→ ACTION ITEM
Report each line of the entries below that includes "Hown".

→ AVAILABLE DATA
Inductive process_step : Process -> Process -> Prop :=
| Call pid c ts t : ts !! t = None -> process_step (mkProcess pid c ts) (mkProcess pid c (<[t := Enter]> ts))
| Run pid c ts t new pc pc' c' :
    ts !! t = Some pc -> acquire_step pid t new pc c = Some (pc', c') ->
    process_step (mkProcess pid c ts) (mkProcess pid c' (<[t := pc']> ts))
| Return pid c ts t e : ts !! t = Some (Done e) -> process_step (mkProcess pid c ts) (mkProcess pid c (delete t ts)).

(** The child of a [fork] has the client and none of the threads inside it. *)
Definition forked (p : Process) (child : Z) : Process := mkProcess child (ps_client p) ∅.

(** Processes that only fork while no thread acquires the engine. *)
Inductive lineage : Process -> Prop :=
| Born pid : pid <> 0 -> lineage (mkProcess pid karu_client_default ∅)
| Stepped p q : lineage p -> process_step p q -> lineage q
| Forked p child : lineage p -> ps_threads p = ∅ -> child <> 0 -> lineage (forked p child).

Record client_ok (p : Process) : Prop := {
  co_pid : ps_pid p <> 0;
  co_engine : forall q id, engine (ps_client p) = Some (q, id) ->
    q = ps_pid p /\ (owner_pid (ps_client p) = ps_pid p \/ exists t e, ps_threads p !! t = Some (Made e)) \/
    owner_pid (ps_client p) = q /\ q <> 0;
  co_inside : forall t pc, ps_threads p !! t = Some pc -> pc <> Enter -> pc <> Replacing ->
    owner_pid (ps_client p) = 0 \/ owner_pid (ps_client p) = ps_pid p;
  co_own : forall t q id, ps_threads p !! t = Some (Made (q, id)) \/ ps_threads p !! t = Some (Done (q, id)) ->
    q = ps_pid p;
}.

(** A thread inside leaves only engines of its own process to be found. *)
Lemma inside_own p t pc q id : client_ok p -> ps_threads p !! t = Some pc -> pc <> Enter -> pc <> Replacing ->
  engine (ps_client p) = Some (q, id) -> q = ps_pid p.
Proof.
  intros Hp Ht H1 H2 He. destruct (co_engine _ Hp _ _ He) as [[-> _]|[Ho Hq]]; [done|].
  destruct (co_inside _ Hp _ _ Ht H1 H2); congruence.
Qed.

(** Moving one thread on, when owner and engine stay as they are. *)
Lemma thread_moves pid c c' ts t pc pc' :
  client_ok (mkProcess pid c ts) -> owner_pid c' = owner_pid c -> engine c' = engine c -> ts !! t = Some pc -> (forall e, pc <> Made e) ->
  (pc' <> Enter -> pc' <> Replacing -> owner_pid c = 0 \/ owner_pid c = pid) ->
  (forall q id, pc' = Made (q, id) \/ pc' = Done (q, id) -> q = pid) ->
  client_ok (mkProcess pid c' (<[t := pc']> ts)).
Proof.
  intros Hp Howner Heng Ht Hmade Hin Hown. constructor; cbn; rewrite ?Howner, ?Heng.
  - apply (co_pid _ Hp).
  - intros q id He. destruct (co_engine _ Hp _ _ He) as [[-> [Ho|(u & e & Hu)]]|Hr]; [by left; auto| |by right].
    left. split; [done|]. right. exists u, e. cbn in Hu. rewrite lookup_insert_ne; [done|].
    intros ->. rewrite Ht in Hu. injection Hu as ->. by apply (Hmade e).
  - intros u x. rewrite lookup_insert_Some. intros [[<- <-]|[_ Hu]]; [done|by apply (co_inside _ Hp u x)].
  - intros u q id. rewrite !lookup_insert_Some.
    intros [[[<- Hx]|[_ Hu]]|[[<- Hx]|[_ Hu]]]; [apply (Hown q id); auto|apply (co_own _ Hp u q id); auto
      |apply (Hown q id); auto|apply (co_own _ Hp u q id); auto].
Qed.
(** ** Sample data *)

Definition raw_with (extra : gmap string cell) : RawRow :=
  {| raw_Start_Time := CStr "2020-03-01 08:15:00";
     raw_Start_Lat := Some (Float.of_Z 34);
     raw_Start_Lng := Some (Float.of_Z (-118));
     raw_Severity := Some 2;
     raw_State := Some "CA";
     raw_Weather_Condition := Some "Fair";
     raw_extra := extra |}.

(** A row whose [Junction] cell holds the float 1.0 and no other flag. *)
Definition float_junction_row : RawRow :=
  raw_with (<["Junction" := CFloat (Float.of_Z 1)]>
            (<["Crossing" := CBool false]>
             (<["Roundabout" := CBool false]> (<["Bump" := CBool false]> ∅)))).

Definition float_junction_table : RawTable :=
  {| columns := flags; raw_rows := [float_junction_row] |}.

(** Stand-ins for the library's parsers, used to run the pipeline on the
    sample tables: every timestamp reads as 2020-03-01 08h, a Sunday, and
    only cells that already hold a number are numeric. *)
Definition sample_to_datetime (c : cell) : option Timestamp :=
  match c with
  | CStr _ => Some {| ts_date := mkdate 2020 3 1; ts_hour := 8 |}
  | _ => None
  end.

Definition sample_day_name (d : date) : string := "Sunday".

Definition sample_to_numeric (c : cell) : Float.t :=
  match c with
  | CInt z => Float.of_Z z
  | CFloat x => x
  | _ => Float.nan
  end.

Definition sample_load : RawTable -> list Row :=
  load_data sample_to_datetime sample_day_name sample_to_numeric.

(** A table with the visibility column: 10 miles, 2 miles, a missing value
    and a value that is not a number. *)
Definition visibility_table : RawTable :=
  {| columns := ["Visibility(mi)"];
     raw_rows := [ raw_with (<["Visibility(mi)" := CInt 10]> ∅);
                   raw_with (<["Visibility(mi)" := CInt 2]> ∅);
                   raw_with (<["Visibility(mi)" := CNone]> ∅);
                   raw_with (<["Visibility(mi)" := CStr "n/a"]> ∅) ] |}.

---

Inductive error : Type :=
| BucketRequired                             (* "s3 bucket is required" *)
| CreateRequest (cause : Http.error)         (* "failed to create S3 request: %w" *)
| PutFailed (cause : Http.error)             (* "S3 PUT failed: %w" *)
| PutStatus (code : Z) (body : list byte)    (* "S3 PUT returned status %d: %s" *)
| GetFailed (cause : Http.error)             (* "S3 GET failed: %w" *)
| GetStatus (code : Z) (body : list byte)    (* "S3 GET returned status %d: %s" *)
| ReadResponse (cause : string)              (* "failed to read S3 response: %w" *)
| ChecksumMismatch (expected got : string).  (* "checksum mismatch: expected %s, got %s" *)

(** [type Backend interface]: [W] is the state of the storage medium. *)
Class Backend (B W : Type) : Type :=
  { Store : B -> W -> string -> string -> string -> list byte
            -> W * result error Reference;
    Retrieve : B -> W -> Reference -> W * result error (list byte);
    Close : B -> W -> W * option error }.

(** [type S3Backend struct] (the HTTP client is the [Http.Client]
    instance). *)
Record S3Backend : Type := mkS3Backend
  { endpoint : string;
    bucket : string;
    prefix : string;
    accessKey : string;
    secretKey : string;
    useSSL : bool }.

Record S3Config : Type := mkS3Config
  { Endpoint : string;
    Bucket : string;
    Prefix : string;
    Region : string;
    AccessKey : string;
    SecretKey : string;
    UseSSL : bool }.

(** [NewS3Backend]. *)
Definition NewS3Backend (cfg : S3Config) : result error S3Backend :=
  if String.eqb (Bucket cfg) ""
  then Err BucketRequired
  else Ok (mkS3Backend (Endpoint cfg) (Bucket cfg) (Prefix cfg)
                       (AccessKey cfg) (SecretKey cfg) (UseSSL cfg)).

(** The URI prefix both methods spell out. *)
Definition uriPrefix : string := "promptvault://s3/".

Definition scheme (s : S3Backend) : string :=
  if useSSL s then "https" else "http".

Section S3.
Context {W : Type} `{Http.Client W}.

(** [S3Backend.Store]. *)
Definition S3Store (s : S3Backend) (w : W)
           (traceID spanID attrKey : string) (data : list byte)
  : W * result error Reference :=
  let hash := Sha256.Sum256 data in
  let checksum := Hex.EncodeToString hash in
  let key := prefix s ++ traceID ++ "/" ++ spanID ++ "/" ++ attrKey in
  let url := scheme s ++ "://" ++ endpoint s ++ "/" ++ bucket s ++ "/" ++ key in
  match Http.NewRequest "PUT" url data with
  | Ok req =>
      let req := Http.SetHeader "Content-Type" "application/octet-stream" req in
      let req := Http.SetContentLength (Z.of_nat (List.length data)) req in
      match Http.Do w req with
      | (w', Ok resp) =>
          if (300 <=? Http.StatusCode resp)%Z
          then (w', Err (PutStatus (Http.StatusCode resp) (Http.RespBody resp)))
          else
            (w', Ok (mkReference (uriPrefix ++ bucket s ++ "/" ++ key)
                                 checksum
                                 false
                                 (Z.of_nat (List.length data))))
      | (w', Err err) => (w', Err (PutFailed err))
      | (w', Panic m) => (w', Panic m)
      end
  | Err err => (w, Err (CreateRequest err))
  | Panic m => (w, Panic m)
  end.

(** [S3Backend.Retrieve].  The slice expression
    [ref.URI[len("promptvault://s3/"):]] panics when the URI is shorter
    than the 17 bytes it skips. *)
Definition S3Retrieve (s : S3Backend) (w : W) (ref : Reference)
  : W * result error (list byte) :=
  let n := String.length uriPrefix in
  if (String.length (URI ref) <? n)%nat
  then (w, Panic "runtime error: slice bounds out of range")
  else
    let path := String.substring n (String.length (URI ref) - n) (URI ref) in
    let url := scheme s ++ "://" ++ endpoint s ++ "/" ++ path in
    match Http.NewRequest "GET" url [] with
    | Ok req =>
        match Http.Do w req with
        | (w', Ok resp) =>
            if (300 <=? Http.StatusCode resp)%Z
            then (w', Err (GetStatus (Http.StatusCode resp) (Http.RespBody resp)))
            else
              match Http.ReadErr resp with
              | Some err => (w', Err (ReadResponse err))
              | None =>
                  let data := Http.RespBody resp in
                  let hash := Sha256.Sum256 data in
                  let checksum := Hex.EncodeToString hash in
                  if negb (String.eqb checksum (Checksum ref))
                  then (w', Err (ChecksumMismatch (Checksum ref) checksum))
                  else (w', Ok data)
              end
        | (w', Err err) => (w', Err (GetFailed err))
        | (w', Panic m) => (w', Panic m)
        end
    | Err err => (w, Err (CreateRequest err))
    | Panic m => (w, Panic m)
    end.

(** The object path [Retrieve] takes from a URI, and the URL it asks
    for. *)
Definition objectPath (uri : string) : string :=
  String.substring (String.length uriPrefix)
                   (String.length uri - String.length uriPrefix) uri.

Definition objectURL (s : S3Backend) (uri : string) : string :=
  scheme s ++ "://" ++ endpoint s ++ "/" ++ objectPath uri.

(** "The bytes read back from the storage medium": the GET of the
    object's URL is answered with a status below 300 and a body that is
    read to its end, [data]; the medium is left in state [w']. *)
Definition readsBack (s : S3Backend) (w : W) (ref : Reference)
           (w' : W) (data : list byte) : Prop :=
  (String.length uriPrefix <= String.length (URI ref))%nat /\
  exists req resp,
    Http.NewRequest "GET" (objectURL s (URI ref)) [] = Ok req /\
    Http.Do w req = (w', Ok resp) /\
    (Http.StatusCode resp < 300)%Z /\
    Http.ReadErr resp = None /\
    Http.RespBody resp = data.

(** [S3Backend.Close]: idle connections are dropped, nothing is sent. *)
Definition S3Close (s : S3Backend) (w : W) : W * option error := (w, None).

---

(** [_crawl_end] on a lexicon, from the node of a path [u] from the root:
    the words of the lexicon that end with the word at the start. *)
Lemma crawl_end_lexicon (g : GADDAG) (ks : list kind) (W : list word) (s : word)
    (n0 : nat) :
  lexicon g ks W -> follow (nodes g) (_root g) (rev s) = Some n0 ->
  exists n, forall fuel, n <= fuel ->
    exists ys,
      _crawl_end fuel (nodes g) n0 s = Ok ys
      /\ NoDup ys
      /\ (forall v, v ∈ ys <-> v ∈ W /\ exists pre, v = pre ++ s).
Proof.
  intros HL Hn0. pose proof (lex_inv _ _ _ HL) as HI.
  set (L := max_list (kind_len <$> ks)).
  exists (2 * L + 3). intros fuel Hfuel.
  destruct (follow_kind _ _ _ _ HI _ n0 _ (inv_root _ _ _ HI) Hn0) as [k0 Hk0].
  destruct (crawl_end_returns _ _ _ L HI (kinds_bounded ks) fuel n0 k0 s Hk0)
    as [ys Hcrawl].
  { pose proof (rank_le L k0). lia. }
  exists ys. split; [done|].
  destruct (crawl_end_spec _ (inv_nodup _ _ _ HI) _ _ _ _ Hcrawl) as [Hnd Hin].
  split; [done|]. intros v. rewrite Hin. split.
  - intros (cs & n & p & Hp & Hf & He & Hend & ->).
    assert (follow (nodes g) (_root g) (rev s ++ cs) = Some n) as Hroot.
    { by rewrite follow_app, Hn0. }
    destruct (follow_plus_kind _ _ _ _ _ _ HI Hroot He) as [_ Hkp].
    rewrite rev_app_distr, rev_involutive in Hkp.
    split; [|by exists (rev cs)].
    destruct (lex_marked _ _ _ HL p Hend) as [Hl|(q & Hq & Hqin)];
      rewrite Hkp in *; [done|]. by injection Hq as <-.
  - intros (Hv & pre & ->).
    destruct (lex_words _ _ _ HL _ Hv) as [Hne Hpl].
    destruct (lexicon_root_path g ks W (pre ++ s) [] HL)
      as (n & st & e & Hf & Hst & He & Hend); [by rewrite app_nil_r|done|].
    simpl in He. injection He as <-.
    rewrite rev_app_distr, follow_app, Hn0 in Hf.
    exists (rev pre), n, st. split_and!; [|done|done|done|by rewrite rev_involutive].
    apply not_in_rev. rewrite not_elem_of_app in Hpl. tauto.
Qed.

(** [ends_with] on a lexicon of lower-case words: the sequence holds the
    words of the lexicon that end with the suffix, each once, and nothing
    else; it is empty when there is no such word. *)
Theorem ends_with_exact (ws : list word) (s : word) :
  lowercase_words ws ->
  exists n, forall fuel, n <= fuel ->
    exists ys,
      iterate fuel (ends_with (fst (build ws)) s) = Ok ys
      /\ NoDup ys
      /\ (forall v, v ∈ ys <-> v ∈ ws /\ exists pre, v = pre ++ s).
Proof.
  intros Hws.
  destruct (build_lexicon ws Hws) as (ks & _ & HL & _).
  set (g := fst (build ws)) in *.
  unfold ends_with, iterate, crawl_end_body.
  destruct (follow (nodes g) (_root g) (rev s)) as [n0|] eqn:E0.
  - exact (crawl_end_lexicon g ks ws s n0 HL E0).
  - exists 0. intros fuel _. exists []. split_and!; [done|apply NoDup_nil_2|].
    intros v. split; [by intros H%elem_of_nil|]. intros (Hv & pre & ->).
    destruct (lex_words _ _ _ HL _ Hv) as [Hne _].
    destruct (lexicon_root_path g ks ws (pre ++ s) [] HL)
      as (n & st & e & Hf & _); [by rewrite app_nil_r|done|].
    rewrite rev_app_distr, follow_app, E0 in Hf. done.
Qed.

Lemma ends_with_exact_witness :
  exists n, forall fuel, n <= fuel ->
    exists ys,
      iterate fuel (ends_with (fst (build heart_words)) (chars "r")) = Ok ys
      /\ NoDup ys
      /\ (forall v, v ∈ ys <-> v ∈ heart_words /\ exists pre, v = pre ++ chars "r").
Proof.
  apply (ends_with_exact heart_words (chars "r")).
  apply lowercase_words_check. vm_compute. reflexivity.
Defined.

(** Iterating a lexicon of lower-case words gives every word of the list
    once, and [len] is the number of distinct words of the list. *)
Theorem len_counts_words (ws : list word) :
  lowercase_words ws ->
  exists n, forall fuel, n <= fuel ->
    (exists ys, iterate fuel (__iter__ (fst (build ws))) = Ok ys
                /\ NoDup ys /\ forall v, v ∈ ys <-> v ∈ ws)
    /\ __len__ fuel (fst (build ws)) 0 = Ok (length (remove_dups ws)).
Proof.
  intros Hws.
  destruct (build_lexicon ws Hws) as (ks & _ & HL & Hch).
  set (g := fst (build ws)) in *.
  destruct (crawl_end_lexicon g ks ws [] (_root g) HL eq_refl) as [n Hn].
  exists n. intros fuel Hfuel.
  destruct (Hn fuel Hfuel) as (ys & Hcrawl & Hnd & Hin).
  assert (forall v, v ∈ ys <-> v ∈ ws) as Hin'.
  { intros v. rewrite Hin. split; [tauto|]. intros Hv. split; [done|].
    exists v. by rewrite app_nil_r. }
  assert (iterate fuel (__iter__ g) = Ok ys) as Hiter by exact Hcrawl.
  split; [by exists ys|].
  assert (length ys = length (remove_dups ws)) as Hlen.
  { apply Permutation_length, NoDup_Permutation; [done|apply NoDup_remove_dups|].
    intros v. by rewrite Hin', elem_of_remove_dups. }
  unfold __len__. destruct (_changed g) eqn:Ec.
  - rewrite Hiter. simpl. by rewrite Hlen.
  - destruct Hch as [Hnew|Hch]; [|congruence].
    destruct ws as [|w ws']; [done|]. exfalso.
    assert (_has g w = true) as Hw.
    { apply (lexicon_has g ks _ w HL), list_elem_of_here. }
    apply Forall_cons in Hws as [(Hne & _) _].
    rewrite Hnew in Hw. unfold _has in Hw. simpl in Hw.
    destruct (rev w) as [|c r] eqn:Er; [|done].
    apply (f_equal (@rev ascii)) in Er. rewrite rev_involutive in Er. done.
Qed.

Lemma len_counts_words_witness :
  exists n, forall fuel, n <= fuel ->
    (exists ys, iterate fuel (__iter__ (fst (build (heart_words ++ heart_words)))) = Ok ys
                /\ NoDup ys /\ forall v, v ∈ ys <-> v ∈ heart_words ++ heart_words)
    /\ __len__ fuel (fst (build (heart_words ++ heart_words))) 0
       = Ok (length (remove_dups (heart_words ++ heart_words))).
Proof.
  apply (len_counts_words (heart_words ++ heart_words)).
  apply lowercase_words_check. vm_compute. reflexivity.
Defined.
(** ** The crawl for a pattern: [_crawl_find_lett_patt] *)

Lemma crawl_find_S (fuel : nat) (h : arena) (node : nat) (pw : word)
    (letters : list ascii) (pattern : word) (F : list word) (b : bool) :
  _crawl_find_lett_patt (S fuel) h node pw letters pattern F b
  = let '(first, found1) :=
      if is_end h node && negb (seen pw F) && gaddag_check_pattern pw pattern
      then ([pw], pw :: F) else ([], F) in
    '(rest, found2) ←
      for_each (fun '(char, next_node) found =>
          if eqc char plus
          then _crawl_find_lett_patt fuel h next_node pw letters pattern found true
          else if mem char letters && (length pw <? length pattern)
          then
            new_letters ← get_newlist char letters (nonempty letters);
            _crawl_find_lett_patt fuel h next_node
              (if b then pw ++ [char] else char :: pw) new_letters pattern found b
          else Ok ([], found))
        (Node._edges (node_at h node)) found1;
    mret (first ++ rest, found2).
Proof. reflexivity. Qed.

→ RESPONSE AREA
  intros Hp Howner Heng Ht Hmade Hin Hown. constructor; cbn; rewrite ?Howner, ?Heng.
    intros [[[<- Hx]|[_ Hu]]|[[<- Hx]|[_ Hu]]]; [apply (Hown q id); auto|apply (co_own _ Hp u q id); auto
      |apply (Hown q id); auto|apply (co_own _ Hp u q id); auto].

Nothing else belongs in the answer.